Metformin is a frequently prescribed type 2 diabetes treatment but its effects can vary significantly. In some patients, it lowers blood sugar and can slow the progression of type 2 diabetes, but in others, it has little impact. Scientists have now found that some bacteria in our guts generate a molecule, called imidazole propionate that can disrupt insulin as well as inactivate the effect of metformin. This can explain why the drug is ineffective in some type 2 diabetes patients. The findings have been reported in Cell Metabolism.
"Our study demonstrates clearly that imidazole propionate not only inhibits the effects of insulin but may also reduce the therapeutic action of the metformin," said the study leader, Fredrik Backhed, Professor of Molecular Medicine at Sahlgrenska Academy, University of Gothenburg.
"Since imidazole propionate has also been linked to inflammation in the gut, and metformin has several side effects in the form of intestinal problems, it's conceivable that imidazole propionate both blocks the treatment effect and contributes to side effects of metformin.

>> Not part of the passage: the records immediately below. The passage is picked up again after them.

(* ===== verification/L2GerSync.v ===== *)
(** The syncer of the global exit roots injected on L2 ([l2gersync/]): its processor and tables, the syncer in
    front of it, the downloader of sovereign chains with its recovery from invalid roots, the polling
    downloader of legacy chains, and the reader that asks the contract directly.

    The tables are lists of rows with the constraints of the migrations: primary keys, and references to the
    block table whose rows take theirs with them when deleted.  The contracts are parameters; an error of a
    call is what [ParseMaxRangeFromError] makes of its text, a limit on the range or nothing, and the
    errors that wrap it keep that text. *)

From S2P Require Import Prelude BlockRange Tables BuildParams Downloader ReorgDetector SyncDriver.

(** ** Data *)

Record GlobalExitRootInfo := mkGERInfo {
  gi_GlobalExitRoot : Z;
  gi_L1InfoTreeIndex : Z;
  gi_BlockNum : Z;
  gi_BlockPosition : Z;
  gi_Timestamp : option Z;
  gi_Removed : bool;
  gi_BlockHash : Z
}.

Record RemoveGEREvent := mkRemoveGEREvent {
  re_GlobalExitRoot : Z;
  re_BlockNum : Z;
  re_BlockPos : Z;
  re_CreatedAt : Z
}.

Definition newGlobalExitRootInfo (globalExitRoot l1InfoTreeIndex blockNum blockPosition : Z) : GlobalExitRootInfo :=
  mkGERInfo globalExitRoot l1InfoTreeIndex blockNum blockPosition None false 0.

Inductive GEREventType := GEREventTypeInsert | GEREventTypeRemove.
Record GEREvent := mkGEREvent { ge_GERInfo : GlobalExitRootInfo; ge_EventType : GEREventType }.

Inductive SyncMode := Legacy | SovereignChain.

Inductive gerError :=
| ErrPrimaryKey
| ErrForeignKey
| GErrNotFound
| ErrInvalidRange
| ErrRPC (maxRange : option Z)
| ErrZeroMaxRange
| ErrChunkOf (from to : Z) (e : gerError)
| ErrRemovals (e : gerError)
| ErrL1Info
| ErrHead
| ErrSyncMode
| ErrFatal
| ErrFuel.

(** The tables. *)
Record gerdb := mkGerdb {
  block : list (Z * option Z);
  imported : list GlobalExitRootInfo;
  removals : list RemoveGEREvent
}.

Definition ger_pos (g : GlobalExitRootInfo) : Z * Z := (gi_BlockNum g, gi_BlockPosition g).
Definition rem_pos (r : RemoveGEREvent) : Z * Z := (re_BlockNum r, re_BlockPos r).

(** The columns of a row. *)
Definition columns (g : GlobalExitRootInfo) : GlobalExitRootInfo :=
  mkGERInfo (gi_GlobalExitRoot g) (gi_L1InfoTreeIndex g) (gi_BlockNum g) (gi_BlockPosition g) (gi_Timestamp g) false 0.

Definition same_pos (a b : Z * Z) : bool := (fst a =? fst b) && (snd a =? snd b).
Definition blockStored (db : gerdb) (num : Z) : bool := existsb (fun b => fst b =? num) (block db).

Abbreviation Ger := (eff gerdb gerError).

(** ** The processor *)

Definition insertGER (info : GlobalExitRootInfo) : Ger unit :=
  let! db := sget in
  if existsb (fun g => same_pos (ger_pos g) (ger_pos info)) (imported db) then sfail ErrPrimaryKey
  else if negb (blockStored db (gi_BlockNum info)) then sfail ErrForeignKey
  else smodify (fun db => mkGerdb (block db) (imported db ++ [columns info]) (removals db)).

Definition deleteGER (ger : Z) : Ger unit :=
  smodify (fun db => mkGerdb (block db) (bfilter (fun g => negb (gi_GlobalExitRoot g =? ger)) (imported db)) (removals db)).

Definition insertRemoval (r : RemoveGEREvent) : Ger unit :=
  let! db := sget in
  if existsb (fun x => same_pos (rem_pos x) (rem_pos r)) (removals db) then sfail ErrPrimaryKey
  else if negb (blockStored db (re_BlockNum r)) then sfail ErrForeignKey
  else smodify (fun db => mkGerdb (block db) (imported db) (removals db ++ [r])).

Section Processor.

(** The time of the removal of a root ([time.Now]). *)
Context (now : GlobalExitRootInfo -> Z).

Definition handleGEREvent (ev : GEREvent) : Ger unit :=
  let gerInfo := ge_GERInfo ev in
  match ge_EventType ev with
  | GEREventTypeInsert => insertGER gerInfo
  | GEREventTypeRemove =>
      let! _ := deleteGER (gi_GlobalExitRoot gerInfo) in
      insertRemoval (mkRemoveGEREvent (gi_GlobalExitRoot gerInfo) (gi_BlockNum gerInfo) (gi_BlockPosition gerInfo) (now gerInfo))
  end.

Definition insertBlock (num hash : Z) : Ger unit :=
  let! db := sget in
  if blockStored db num then sfail ErrPrimaryKey
  else smodify (fun db => mkGerdb (block db ++ [(num, Some hash)]) (imported db) (removals db)).

Fixpoint handleEvents (evs : list GEREvent) : Ger unit :=
  match evs with
  | [] => sret tt
  | ev :: evs => let! _ := handleGEREvent ev in handleEvents evs
  end.

(** One transaction: an error leaves the tables as they were. *)
Definition ger_ProcessBlock (b : Block GEREvent) : Ger unit := fun db =>
  match (let! _ := insertBlock (bk_Num b) (bk_Hash b) in handleEvents (bk_Events b)) db with
  | (db', Ok _) => (db', Ok tt)
  | (_, Err e) => (db, Err e)
  end.

End Processor.

(** The rows of the deleted blocks go with them. *)
Definition ger_Reorg (firstReorgedBlock : Z) (db : gerdb) : gerdb :=
  mkGerdb (bfilter (fun b => negb (firstReorgedBlock <=? fst b)) (block db))
    (bfilter (fun g => negb (firstReorgedBlock <=? gi_BlockNum g)) (imported db))
    (bfilter (fun r => negb (firstReorgedBlock <=? re_BlockNum r)) (removals db)).

Definition ger_GetLastProcessedBlock (db : gerdb) : option Z := fst <$> lastRow (block db).

Definition byIndexDesc (a b : GlobalExitRootInfo) : bool := gi_L1InfoTreeIndex b <? gi_L1InfoTreeIndex a.
Definition byIndexAsc (a b : GlobalExitRootInfo) : bool := gi_L1InfoTreeIndex a <? gi_L1InfoTreeIndex b.

Definition orNotFound {A} (o : option A) : result gerError A := match o with Some a => Ok a | None => Err GErrNotFound end.

Definition getLatestL1InfoTreeIndex (db : gerdb) : result gerError Z :=
  let? g := orNotFound (firstBy byIndexDesc (imported db)) in Ok (gi_L1InfoTreeIndex g).

Definition GetRemoveGEREvents (db : gerdb) (globalExitRoot : option Z) (limit : Z) : list RemoveGEREvent :=
  let rows := match globalExitRoot with
              | None => removals db
              | Some ger => bfilter (fun r => re_GlobalExitRoot r =? ger) (removals db)
              end in
  take (Z.to_nat limit) (merge_sort (pos_ge rem_pos) rows).

(** The hash of the block is joined to the row; a NULL hash reads as zero. *)
Definition GetFirstGERAfterL1InfoTreeIndex (db : gerdb) (l1InfoTreeIndex : Z) : result gerError GlobalExitRootInfo :=
  let? g := orNotFound (firstBy byIndexAsc (bfilter (fun g => l1InfoTreeIndex <=? gi_L1InfoTreeIndex g) (imported db))) in
  Ok (mkGERInfo (gi_GlobalExitRoot g) (gi_L1InfoTreeIndex g) (gi_BlockNum g) (gi_BlockPosition g) (gi_Timestamp g) false
        (default 0 (rowHash (block db) (gi_BlockNum g)))).

Definition getBlockHash (db : gerdb) (blockNum : Z) : option Z := rowHash (block db) blockNum.

Definition GetLastGER (db : gerdb) : result gerError GlobalExitRootInfo := orNotFound (firstBy byIndexDesc (imported db)).

Definition UpdateTimestamp (blockNum blockPosition timestamp : Z) (db : gerdb) : gerdb :=
  mkGerdb (block db)
    (map (fun g => if same_pos (ger_pos g) (blockNum, blockPosition)
                   then mkGERInfo (gi_GlobalExitRoot g) (gi_L1InfoTreeIndex g) (gi_BlockNum g) (gi_BlockPosition g)
                          (Some timestamp) (gi_Removed g) (gi_BlockHash g)
                   else g) (imported db))
    (removals db).

(** A Go map filled row by row: the last row of a root stays. *)
Definition byGER (rows : list GlobalExitRootInfo) : gmap Z GlobalExitRootInfo :=
  fold_left (fun m g => <[gi_GlobalExitRoot g := g]> m) rows ∅.

Definition p_GetInjectedGERsForRange (db : gerdb) (fromBlock toBlock : Z) : result gerError (gmap Z GlobalExitRootInfo) :=
  if toBlock <? fromBlock then Err ErrInvalidRange
  else Ok (byGER (bfilter (fun g => (fromBlock <=? gi_BlockNum g) && (gi_BlockNum g <=? toBlock)) (imported db))).

(** ** The syncer *)

(** The header of a block from the L2 node: its time; [None] client is the missing one. *)
Definition s_GetFirstGERAfterL1InfoTreeIndex (syncMode : SyncMode) (l2Client : option (Z -> option Z)) (index : Z)
  : Ger GlobalExitRootInfo := fun db =>
  match GetFirstGERAfterL1InfoTreeIndex db index with
  | Err e => (db, Err e)
  | Ok info =>
      match gi_Timestamp info, syncMode, l2Client with
      | Some _, _, _ => (db, Ok info)
      | None, Legacy, _ => (db, Ok info)
      | None, SovereignChain, None => (db, Ok info)
      | None, SovereignChain, Some client =>
          match client (gi_BlockNum info) with
          | None => (db, Ok info)
          | Some time =>
              (UpdateTimestamp (gi_BlockNum info) (gi_BlockPosition info) time db,
               Ok (mkGERInfo (gi_GlobalExitRoot info) (gi_L1InfoTreeIndex info) (gi_BlockNum info) (gi_BlockPosition info)
                     (Some time) (gi_Removed info) (gi_BlockHash info)))
          end
      end
  end.

Definition s_IsBlockFinalized (syncMode : SyncMode) (tracker : Z -> result rdError Header) (db : gerdb) (blockNum blockHash : Z)
  : result rdError (bool * bool) :=
  match syncMode with
  | Legacy => Ok (false, false)
  | SovereignChain =>
      if blockHash =? 0 then Ok (false, false)
      else IsBlockFinalized tracker blockNum blockHash (fun n => Ok (getBlockHash db n))
  end.

(** The answer of a probe of the contract: present, reverted, or another error; [None] when the binding
    cannot be made. *)
Inductive probe := ProbeOk | ProbeReverted | ProbeError.

Definition resolveSyncMode (sovereign legacy : option probe) : result gerError SyncMode :=
  match sovereign with
  | Some ProbeOk => Ok SovereignChain
  | Some ProbeError => Err ErrSyncMode
  | _ => match legacy with Some ProbeOk => Ok Legacy | _ => Err ErrSyncMode end
  end.

(** ** Reading the contract *)

Record RemovedGER := mkRemovedGER { rm_GlobalExitRoot : Z; rm_BlockNumber : Z; rm_LogIndex : Z }.

(** A log of the contract: the root it is about and where it was emitted. *)
Record GERLog := mkGERLog { gl_GlobalExitRoot : Z; gl_BlockNumber : Z; gl_Index : Z }.
Record Iterator := mkIterator { it_events : list GERLog; it_Error : option gerError }.

(** The contract of L2: [None] as the last block is the head, no root means all of them; [None] as the answer
    of the map is an error. *)
Class L2GERManager := {
  FilterUpdateHashChainValue : Z -> option Z -> result gerError Iterator;
  FilterUpdateRemovalHashChainValue : Z -> option Z -> list Z -> result gerError Iterator;
  GlobalExitRootMap : Z -> option Z
}.

(** [ParseMaxRangeFromError] of the text of an error. *)
Fixpoint err_maxRange (e : gerError) : option Z :=
  match e with
  | ErrRPC m => m
  | ErrChunkOf _ _ e => err_maxRange e
  | ErrRemovals e => err_maxRange e
  | _ => None
  end.

Definition removedGER_of (l : GERLog) : RemovedGER := mkRemovedGER (gl_GlobalExitRoot l) (gl_BlockNumber l) (gl_Index l).

(** The result of [ChunkedRangeQuery]; without fuel left, [ErrFuel]. *)
Definition chunkedOf {A} (r : option (result (chunked_error gerError) A)) : result gerError A :=
  match r with
  | None => Err ErrFuel
  | Some (Ok a) => Ok a
  | Some (Err ErrMaxRangeZero) => Err ErrZeroMaxRange
  | Some (Err (ErrChunk f t e)) => Err (ErrChunkOf f t e)
  end.

Section Reader.
Context `{Gm : L2GERManager}.

Definition filterRemovedGERs (fromBlock : Z) (toBlock : option Z) (gers : list Z) : result gerError (list RemovedGER) :=
  let? removalIterator := FilterUpdateRemovalHashChainValue fromBlock toBlock gers in
  match it_Error removalIterator with
  | Some e => Err e
  | None => Ok (map removedGER_of (it_events removalIterator))
  end.

Definition fetchRemovedGERs (fromBlock toBlock : Z) : result gerError (list RemovedGER) :=
  filterRemovedGERs fromBlock (Some toBlock) [].

Definition GetRemovedGERsForRange (fuel : nat) (fromBlock toBlock : Z) : result gerError (list RemovedGER) :=
  if toBlock <? fromBlock then Err ErrInvalidRange
  else match fetchRemovedGERs fromBlock toBlock with
       | Ok removedGERs => Ok removedGERs
       | Err e =>
           match err_maxRange e with
           | Some maxRange => chunkedOf (ChunkedRangeQuery fetchRemovedGERs app fuel fromBlock toBlock maxRange [])
           | None => Err e
           end
       end.

(** [GetInfoByGlobalExitRoot] of the L1 info tree syncer. *)
Context (GetInfoByGlobalExitRoot : Z -> result gerError L1InfoLeaf).

Definition injectedGER (removedGERs : list RemovedGER) (injected : gmap Z GlobalExitRootInfo) (ev : GERLog)
  : result gerError (gmap Z GlobalExitRootInfo) :=
  let ger := gl_GlobalExitRoot ev in
  let removed := existsb (fun r => rm_GlobalExitRoot r =? ger) removedGERs in
  let? l1InfoTreeIndex :=
    if removed then Ok 0
    else match GetInfoByGlobalExitRoot ger with Ok leaf => Ok (il_L1InfoTreeIndex leaf) | Err _ => Err ErrL1Info end in
  Ok (<[ger := mkGERInfo ger l1InfoTreeIndex (gl_BlockNumber ev) (gl_Index ev) None removed 0]> injected).
(** The index zero is taken for none: after a restart with only the first root stored, it is reported again, in
    another block, and stored twice. *)
Example legacy_restart_reports_first_again :
  let first := mkLegacyEnv false (fun _ => 8) (fun _ => Ok 0) (fun _ i => Ok (example_leaf i)) (fun _ ger => Ok (example_held ger))
                 (fun n => Some (mkEVMBlockHeader n (10 * n) 0 0)) in
  let db := fst (ProcessBlocks (fun _ => 0) [mkBlock 7 [mkGEREvent (polled example_leaf 7 0) GEREventTypeInsert] 70] (mkGerdb [] [] [])) in
  exists msgs next, legacyDownload 3 5 db [first] 7 = (msgs, next) /\
    map gi_GlobalExitRoot (imported (fst (ProcessBlocks (fun _ => 0) (map block_of msgs) db))) = [101; 101].
Proof. do 2 eexists. split; vm_compute; reflexivity. Qed.
(* ===== verification/ProverFlow.v ===== *)
(** The flow with validity proofs ([aggsender/flows/builder_flow_aggchain_prover.go],
    [verifier_flow_aggchain_prover.go]) and what it asks: the proof request
    ([aggsender/query/aggchain_proof_query.go], [ger_query.go]), the contract and the op-node behind the public values
    ([agg_proof_public_values_query.go], [agg_proof_fep_inputs_query.go], [aggsender/types/fep_inputs.go]) and the
    optimistic signature ([aggsender/optimistic/]).

    The prover and the nodes are records of functions whose answers do not change during one call.  Proofs are kept in
    the tables as opaque values; [proofData] reads one. *)

From S2P Require Import Prelude Bytes BlockRange Merkle AgglayerTypes CertStorage StatusChecker.
From S2P Require Import Queriers BuildParams Flow AdjustRange Validator Committee Aggsender L2GerSync.

#[global] Instance CertificateType_eq_dec : EqDecision CertificateType.
Proof. solve_decision. Defined.

(** ** Public values *)

(** [crypto/sha256]. *)
Class Sha256 := sha256 : list Z -> Z.

Record AggregationProofPublicValues := mkPublicValues {
  av_L1Head : Z;
  av_L2PreRoot : Z;
  av_ClaimRoot : Z;
  av_L2BlockNumber : Z;
  av_RollupConfigHash : Z;
  av_MultiBlockVKey : Z;
  av_TrustedSigner : Z;
  av_AggregationVKeyHash : Z
}.

(** ABI encoding: every value is one word of 32 bytes. *)
Definition PublicValues_Hash `{Sha256} (v : AggregationProofPublicValues) : Z :=
  sha256 (concat (map (be_bytes HashLength)
    [av_L1Head v; av_L2PreRoot v; av_ClaimRoot v; av_L2BlockNumber v; av_RollupConfigHash v; av_MultiBlockVKey v; av_TrustedSigner v])).

Record AggchainParams := mkAggchainParams { pa_Values : AggregationProofPublicValues; pa_OptimisticMode : bool }.

Definition AggchainParams_bytes (a : AggchainParams) : list Z :=
  let v := pa_Values a in
  concat [Hash_Bytes (av_L2PreRoot v); Hash_Bytes (av_ClaimRoot v); be_bytes HashLength (av_L2BlockNumber v);
          Hash_Bytes (av_RollupConfigHash v); [if pa_OptimisticMode a then 1 else 0];
          be_bytes AddressLength (av_TrustedSigner v); Hash_Bytes (av_MultiBlockVKey v); Hash_Bytes (av_AggregationVKeyHash v)].

Definition AggchainParams_Hash `{Keccak} (a : AggchainParams) : Z := keccak256 (AggchainParams_bytes a).

Record OpSuccinctConfig := mkOpConfig { oc_AggregationVkey : Z; oc_RangeVkeyCommitment : Z; oc_RollupConfigHash : Z }.

(** The contract of the rollup and the op-node. *)
Record FEPContract := mkFEPContract {
  fp_StartingBlockNumber : result flowError Z;
  fp_LatestBlockNumber : result flowError Z;
  fp_SelectedOpSuccinctConfigName : result flowError Z;
  fp_OpSuccinctConfigs : Z -> result flowError OpSuccinctConfig;
  fp_GetAggchainSigners : result flowError (list Z);
  fp_OptimisticMode : result flowError bool;
  fp_OutputAtBlockRoot : Z -> result flowError Z
}.

Definition GetTrustedSignerAddr (c : FEPContract) : result flowError Z :=
  let? signers := fp_GetAggchainSigners c in
  match signers with [] => Err ErrNoSigners | a :: _ => Ok a end.

Definition GetAggregationProofPublicValuesData (c : FEPContract) (proverAddress lastProvenBlock requestedEndBlock l1InfoTreeLeafHash : Z)
  : result flowError AggregationProofPublicValues :=
  let? l2PreRoot := fp_OutputAtBlockRoot c lastProvenBlock in
  let? claimRoot := fp_OutputAtBlockRoot c requestedEndBlock in
  let? configName := fp_SelectedOpSuccinctConfigName c in
  let? opConfig := fp_OpSuccinctConfigs c configName in
  let? trustedSigner := if proverAddress =? 0 then GetTrustedSignerAddr c else Ok proverAddress in
  Ok (mkPublicValues l1InfoTreeLeafHash l2PreRoot claimRoot requestedEndBlock (oc_RollupConfigHash opConfig)
        (oc_RangeVkeyCommitment opConfig) trustedSigner (oc_AggregationVkey opConfig)).

(** The validator does not know the prover: its address is read from the contract. *)
Definition GetAggchainParams (c : FEPContract) (lastProvenBlock requestedEndBlock l1InfoTreeLeafHash : Z) : result flowError AggchainParams :=
  let? publicValues := GetAggregationProofPublicValuesData c 0 lastProvenBlock requestedEndBlock l1InfoTreeLeafHash in
  let? optimistic := fp_OptimisticMode c in
  Ok (mkAggchainParams publicValues optimistic).

(** ** The rollup contract as the base flow sees it *)

Inductive AggchainFEPRollupQuerier := NoOpFEP | FEPRollup (startL2BlockNum : Z) (contract : FEPContract).

(** [pessimistic]: the mode of the aggsender. *)
Definition NewAggchainFEPQuerier (aggchainFEPAddr : Z) (pessimistic : bool) (c : FEPContract) : result flowError AggchainFEPRollupQuerier :=
  if (aggchainFEPAddr =? 0) || pessimistic then Ok NoOpFEP
  else let? startL2Block := fp_StartingBlockNumber c in Ok (FEPRollup (wrap64 startL2Block) c).

Definition FEP_IsFEP (q : AggchainFEPRollupQuerier) : bool := match q with NoOpFEP => false | FEPRollup _ _ => true end.
Definition FEP_StartL2Block (q : AggchainFEPRollupQuerier) : Z := match q with NoOpFEP => 0 | FEPRollup b _ => b end.
Definition FEP_GetLastSettledL2Block (q : AggchainFEPRollupQuerier) : result flowError Z :=
  match q with NoOpFEP => Ok 0 | FEPRollup _ c => let? n := fp_LatestBlockNumber c in Ok (wrap64 n) end.

(** [lerDataQuerier]: the root of the rollup at the genesis block of L1. *)
Definition EmptyLER : Z := 0x27ae5ba08d7291c96c8cbddcc148bf48a6d68c7974b94356f53754ef6171d757.

Definition GetInitialLocalExitRoot (lastLocalExitRootAt : Z -> result flowError Z) (l1GenesisBlock : Z) : result flowError Z :=
  let? ler := lastLocalExitRootAt l1GenesisBlock in
  Ok (if ler =? ZeroHash then EmptyLER else ler).

(** ** Proofs and requests *)

Record SP1StarkProof := mkSP1 { sp_Version : string; sp_Proof : list Z; sp_Vkey : list Z }.

Record AggchainProof := mkAggchainProof {
  ap_LastProvenBlock : Z;
  ap_EndBlock : Z;
  ap_CustomChainData : list Z;
  ap_LocalExitRoot : Z;
  ap_AggchainParams : Z;
  ap_Context : list (string * list Z);
  ap_SP1StarkProof : SP1StarkProof;
  ap_Signature : list Z
}.

Record ImportedBridgeExitWithBlockNumber := mkIBEWithBlock {
  ib_BlockNumber : Z;
  ib_LogIndex : Z;
  ib_ImportedBridgeExit : ImportedBridgeExit
}.

Record ProvenInsertedGERWithBlockNumber := mkProvenGER {
  pg_BlockNumber : Z;
  pg_LogIndex : Z;
  pg_ProofGERToL1Root : MerkleProof;
  pg_L1Leaf : L1InfoTreeLeaf
}.

Record AgglayerUnclaim := mkAgglayerUnclaim { au_GlobalIndex : GlobalIndex; au_BlockNumber : Z; au_LogIndex : Z }.

Record AggchainProofRequest := mkProofRequest {
  rq_LastProvenBlock : Z;
  rq_RequestedEndBlock : Z;
  rq_L1InfoTreeRootHash : Z;
  rq_L1InfoTreeLeaf : L1InfoLeaf;
  rq_L1InfoTreeMerkleProof : MerkleProof;
  rq_GERLeavesWithBlockNumber : gmap Z ProvenInsertedGERWithBlockNumber;
  rq_ImportedBridgeExitsWithBlockNumber : list ImportedBridgeExitWithBlockNumber;
  rq_RemovedGERs : list RemovedGER;
  rq_Unclaims : list AgglayerUnclaim
}.

(** [GetL1InfoRootByLeafIndex], with the one error the flow tells from others. *)
Inductive rootError := RootNotFound | RootQuery.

But new studies are needed to verify this hypothesis."
Previous work by Backhed has indicated that alterations in microbes in the gut, which are known to have a profound effect on human health and disease, can alter how an amino acid called histidine is metabolized. That metabolic alteration can raise imidazole propionate levels, which inhibit insulin's blood glucose-lowering effects.
In this work, Backhed and his team have suggested that imidazole propionate doesn't only raise blood sugar by disrupting the effects of insulin; it also reduces metformin's efficacy. High imidazole propionate levels have been connected to the impairment of metformin, and vice versa.
"We found out that imidazole propionate interacts with AMPK (AMP-activated protein kinase), the same molecule as metformin. But instead of activating AMPK, imidazole propionate inhibits metformin-induced AMPK activation," explained the first study author Ara Koh.
When the scientists halted the activity of a molecule called p38gamma, which is necessary for imidazole propionate to stop AMPK, the effects of imidazole propionate were inhibited.
"The work demonstrates the robustness of the translational research carried out at the Wallenberg [Laboratory for Cardiovascular and Metabolic Research at the University of Gothenburg]. There, observations of patients can be explained in molecular terms, which can give rise to new therapies," concluded Backhed.